▶ EXERCISE PROMPT
In the entries below, some lines hold the string "that"; please say how many, giving the number and nothing else.

^^^^

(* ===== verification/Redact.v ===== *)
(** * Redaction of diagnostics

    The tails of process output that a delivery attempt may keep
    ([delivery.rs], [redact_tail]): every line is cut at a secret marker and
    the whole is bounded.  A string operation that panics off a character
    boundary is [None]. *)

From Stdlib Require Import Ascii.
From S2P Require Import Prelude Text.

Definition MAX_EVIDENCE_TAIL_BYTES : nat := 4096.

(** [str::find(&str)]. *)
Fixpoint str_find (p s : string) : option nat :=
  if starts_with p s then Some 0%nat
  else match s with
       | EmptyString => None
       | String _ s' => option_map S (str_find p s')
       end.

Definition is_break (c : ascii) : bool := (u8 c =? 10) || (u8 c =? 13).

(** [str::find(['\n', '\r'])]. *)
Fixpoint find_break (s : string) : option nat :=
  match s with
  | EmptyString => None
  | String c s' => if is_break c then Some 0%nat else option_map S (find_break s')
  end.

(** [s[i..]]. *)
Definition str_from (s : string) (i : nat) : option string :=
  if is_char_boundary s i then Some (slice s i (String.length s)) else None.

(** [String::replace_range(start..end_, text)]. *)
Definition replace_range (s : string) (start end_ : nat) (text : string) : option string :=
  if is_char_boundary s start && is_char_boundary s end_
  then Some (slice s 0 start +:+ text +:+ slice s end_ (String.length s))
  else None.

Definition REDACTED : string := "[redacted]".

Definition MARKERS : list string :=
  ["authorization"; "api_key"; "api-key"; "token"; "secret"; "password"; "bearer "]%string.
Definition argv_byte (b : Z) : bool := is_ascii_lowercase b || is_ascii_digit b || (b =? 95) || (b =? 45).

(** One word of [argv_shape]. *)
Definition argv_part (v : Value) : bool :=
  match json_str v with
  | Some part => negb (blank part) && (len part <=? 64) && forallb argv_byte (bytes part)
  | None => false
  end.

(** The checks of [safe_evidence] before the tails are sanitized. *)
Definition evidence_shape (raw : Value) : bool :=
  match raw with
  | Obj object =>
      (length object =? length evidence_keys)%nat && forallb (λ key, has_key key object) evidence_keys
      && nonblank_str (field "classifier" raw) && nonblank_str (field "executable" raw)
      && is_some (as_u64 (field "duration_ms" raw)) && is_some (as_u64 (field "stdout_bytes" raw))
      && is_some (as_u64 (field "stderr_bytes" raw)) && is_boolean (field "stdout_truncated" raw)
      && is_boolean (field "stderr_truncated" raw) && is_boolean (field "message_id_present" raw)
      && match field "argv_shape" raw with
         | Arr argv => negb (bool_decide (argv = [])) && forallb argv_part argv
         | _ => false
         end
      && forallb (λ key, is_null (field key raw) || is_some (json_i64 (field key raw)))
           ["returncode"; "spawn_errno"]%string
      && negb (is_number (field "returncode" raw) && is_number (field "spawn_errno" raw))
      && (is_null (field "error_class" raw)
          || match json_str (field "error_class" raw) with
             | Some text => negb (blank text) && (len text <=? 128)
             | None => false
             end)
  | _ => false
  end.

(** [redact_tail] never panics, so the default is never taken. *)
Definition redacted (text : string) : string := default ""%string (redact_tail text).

^^^^

▶ EXPECTED ANSWER
2